Records for this task:
(* ===== verification/RowId.v ===== *)
(** * [src/fdw/modify/rowid.rs]: the synthetic ctid.

    A ctid packs a 32-bit [blob_id] (an index into a table of 65536-row
    chunks) and a 16-bit row offset within the chunk.  Fields are machine
    words: [blob_id] is a [u32], [offset] a [u16], absolute rows are [u64]. *)

From S2P Require Import Prelude.
Local Open Scope Z_scope.

Definition CHUNK_ROWS : Z := 65536.

Record RowId := mkRowId { blob_id : Z; offset : Z }.

(** Postgres' [ItemPointerData]: two halves of the block number, a position. *)
Record ItemPointerData := mkItemPointer { bi_hi : Z; bi_lo : Z; ip_posid : Z }.

#[export] Instance RowId_eq_dec : EqDecision RowId.
Proof. solve_decision. Defined.

Definition from_absolute (blob_base_id abs_row : Z) : RowId :=
  let chunk := as_u32 (abs_row / CHUNK_ROWS) in
  let off := as_u16 (abs_row mod CHUNK_ROWS) in
  {| blob_id := saturating_add_u32 blob_base_id chunk; offset := off |}.

Definition to_ctid (r : RowId) : ItemPointerData :=
  {| bi_hi := as_u16 (Z.shiftr (blob_id r) 16);
     bi_lo := as_u16 (Z.land (blob_id r) 65535);
     ip_posid := offset r |}.

Definition from_ctid (c : ItemPointerData) : RowId :=
  {| blob_id := Z.lor (as_u32 (Z.shiftl (bi_hi c) 16)) (bi_lo c);
     offset := ip_posid c |}.

(** [self.blob_id - blob_base_id]: a [u32] subtraction, which panics (debug)
    or wraps (release) below zero; release semantics. *)
Definition chunk_index_within_blob (r : RowId) (blob_base_id : Z) : Z :=
  as_u32 (blob_id r - blob_base_id).

Definition absolute_row_within_blob (r : RowId) (blob_base_id : Z) : Z :=
  chunk_index_within_blob r blob_base_id * CHUNK_ROWS + offset r.

(** ** Well-formed row ids are the machine-representable ones. *)

Definition rowid_wf (r : RowId) : Prop := is_u32 (blob_id r) /\ is_u16 (offset r).

#[export] Hint Unfold CHUNK_ROWS rowid_wf : fdw_int.

Lemma from_absolute_wf base row :
  is_u32 base -> 0 <= row -> rowid_wf (from_absolute base row).
Proof. unfold from_absolute, rowid_wf; simpl. int_lia. Qed.

Lemma from_absolute_exact base row :
  is_u32 base -> 0 <= row -> base + row / CHUNK_ROWS <= u32_max ->
  from_absolute base row = mkRowId (base + row / CHUNK_ROWS) (row mod CHUNK_ROWS).
Proof.
  intros Hb Hr Hs. unfold from_absolute.
  assert (0 <= row / CHUNK_ROWS) by int_lia.
  assert (0 <= row mod CHUNK_ROWS <= u16_max) by int_lia.
  rewrite as_u16_id by done. rewrite as_u32_id by int_lia.
  rewrite saturating_add_u32_id; [done | int_lia..].
Qed.

(** The two 16-bit halves of a block number reassemble it. *)
Lemma split_join_u32 b :
  is_u32 b -> Z.lor (as_u32 (Z.shiftl (as_u16 (Z.shiftr b 16)) 16)) (as_u16 (Z.land b 65535)) = b.
Proof.
  intros Hb. rewrite Z.shiftr_div_pow2, Z.shiftl_mul_pow2 by lia.
  change 65535 with (Z.ones 16). rewrite Z.land_ones by lia.
  rewrite !as_u16_id by int_lia. rewrite as_u32_id by int_lia.
  rewrite <- Z.shiftl_mul_pow2 by lia.
  apply Z.bits_inj'. intros n Hn. rewrite Z.lor_spec.
  destruct (Z.lt_ge_cases n 16).
  - rewrite Z.shiftl_spec_low, Z.mod_pow2_bits_low by lia. done.
  - rewrite Z.shiftl_spec, Z.mod_pow2_bits_high, orb_false_r by lia.
    rewrite <- Z.shiftr_div_pow2, Z.shiftr_spec by lia. f_equal. lia.
Qed.

Lemma ctid_roundtrip r : rowid_wf r -> from_ctid (to_ctid r) = r.
Proof.
  intros [Hb Ho]. destruct r as [b o]. unfold from_ctid, to_ctid; simpl in *.
  by rewrite split_join_u32.
Qed.

(** A well-formed [ItemPointerData] has three 16-bit fields. *)
Definition item_pointer_wf (c : ItemPointerData) : Prop :=
  is_u16 (bi_hi c) /\ is_u16 (bi_lo c) /\ is_u16 (ip_posid c).

Lemma to_ctid_wf r : rowid_wf r -> item_pointer_wf (to_ctid r).
Proof.
  intros [Hb Ho]. unfold item_pointer_wf, to_ctid; simpl. repeat split; int_lia.
Qed.

Lemma absolute_row_from_absolute base row :
  is_u32 base -> 0 <= row -> base + row / CHUNK_ROWS <= u32_max ->
  absolute_row_within_blob (from_absolute base row) base = row.
Proof.
  intros Hb Hr Hs. rewrite from_absolute_exact by done.
  unfold absolute_row_within_blob, chunk_index_within_blob; simpl.
  replace (base + row / CHUNK_ROWS - base) with (row / CHUNK_ROWS) by lia.
  assert (0 <= row / CHUNK_ROWS) by int_lia.
  rewrite as_u32_id by int_lia. int_lia.
Qed.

What is expected:
Gather each line from the listing above that holds "Lemma".

Solution to the exercise:
Lemma from_absolute_wf base row :
Lemma from_absolute_exact base row :
Lemma split_join_u32 b :
Lemma ctid_roundtrip r : rowid_wf r -> from_ctid (to_ctid r) = r.
Lemma to_ctid_wf r : rowid_wf r -> item_pointer_wf (to_ctid r).
Lemma absolute_row_from_absolute base row :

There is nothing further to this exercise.